*** RECORDS FOR PROCESSING ***

(* ===== verification/CacheCntlr.v ===== *)
(** * The cache controllers

    [parametric_dram_directory_msi/cache_cntlr.cc]: the accesses of a core and of the
    previous cache level, the copies of a line along the levels, evictions, invalidations
    and write-backs, the prefetch queue, the miss holding registers, the requests to the
    directory and the answers to its messages, the locks of the sets, and the memory
    manager's delivery of a message to the last level.

    A controller is an index in [topology]. The critical sections of [m_cache_lock] are
    inside atomic operations. A second-level write-through cache takes the lock of a set
    inside an operation that already holds one: the operation stops with [Blocked] when
    that lock is taken. *)

From stdpp Require Import base tactics list numbers gmap strings.
From Stdlib Require Import ZArith Lia.
From S2P Require Import Prelude Utils CacheBase CacheBlock CacheSet Cache Timing Contention Directory DirCntlr Prefetch CntlrState.
Local Open Scope Z_scope.
Local Open Scope mach_scope.

Module Cntlr.

Section cntlr.
Context {P D : Type} `{!ReplacementPolicy P} `{!DramCntlrInterface D}.
(** The controllers; the contents of uninitialised local buffers; the order in which an
    [unordered_map] is traversed. *)
Context (topology : list CntlrConfig) (junk : list Z) (traverse : gmap Z MshrEntry -> list (Z * MshrEntry)).

Abbreviation CM := (C P D).
Implicit Type s : Hierarchy P D.

(** ** Access to the state *)

Definition config (c : nat) : CM CntlrConfig := clift (rd topology c).

Definition cntlr (c : nat) : CM PCacheCntlr := fun s =>
  match rd (cntlrs s) c with Ok x => Ok (x, s) | Err f => Err f end.
Definition update_cntlr (c : nat) (f : PCacheCntlr -> PCacheCntlr) : CM unit := fun s =>
  match x ← rd (cntlrs s) c; wr (cntlrs s) c (f x) with
  | Ok l => Ok (tt, with_cntlrs l s)
  | Err f => Err f
  end.

Definition master (c : nat) : CM (CacheMasterCntlr P) := fun s =>
  match k ← rd topology c; rd (masters s) (m_master k) with Ok x => Ok (x, s) | Err f => Err f end.
Definition put_master (c : nat) (m : CacheMasterCntlr P) : CM unit := fun s =>
  match k ← rd topology c; wr (masters s) (m_master k) m with
  | Ok l => Ok (tt, with_masters l s)
  | Err f => Err f
  end.
Definition update_master (c : nat) (f : CacheMasterCntlr P -> CacheMasterCntlr P) : CM unit :=
  m ← master c; put_master c (f m).

(** The statistics. *)
Definition add_stat (c : nat) (x : Stat.t) (n : Z) : CM unit :=
  update_cntlr c (fun st => with_stats (fun y => if decide (x = y) then stats st y +64 n else stats st y) st).
Definition count (c : nat) (x : Stat.t) : CM unit := add_stat c x 1.
Definition count_if (b : bool) (c : nat) (x : Stat.t) : CM unit := cwhen b (count c x).

(** [getShmemPerfModel()] of a controller. *)
Definition getElapsedTime (c : nat) (t : Thread_t) : CM Z :=
  k ← config c; cget (fun s => elapsed s (cc_core_id k) t).
Definition setElapsedTime (c : nat) (t : Thread_t) (time : Z) : CM unit :=
  k ← config c;
  cmodify (fun s => with_elapsed (fun i t' => if (i =? cc_core_id k) && bool_decide (t = t') then time else elapsed s i t') s).
(** [MemoryManager::incrElapsedTime] *)
Definition incrElapsed (c : nat) (latency : Z) (t : Thread_t) : CM unit :=
  now ← getElapsedTime c t;
  now ← clift (incrElapsedTime now latency);
  setElapsedTime c t now.
Definition incrElapsed_access (c : nat) (access : CacheAccess_t) (t : Thread_t) : CM unit :=
  k ← config c;
  e ← cget perf_enabled;
  incrElapsed c (perf_getLatency e (sequential_model k) (data_access_time k) (tags_access_time k) access) t.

*** End of RECORDS FOR PROCESSING ***

PROBLEM TO SOLVE
Starting with the first line of the records, repeat every line up to and including the one containing "directory and the", and nothing else.

TASK RESULT
(* ===== verification/CacheCntlr.v ===== *)
(** * The cache controllers

    [parametric_dram_directory_msi/cache_cntlr.cc]: the accesses of a core and of the
    previous cache level, the copies of a line along the levels, evictions, invalidations
    and write-backs, the prefetch queue, the miss holding registers, the requests to the
    directory and the answers to its messages, the locks of the sets, and the memory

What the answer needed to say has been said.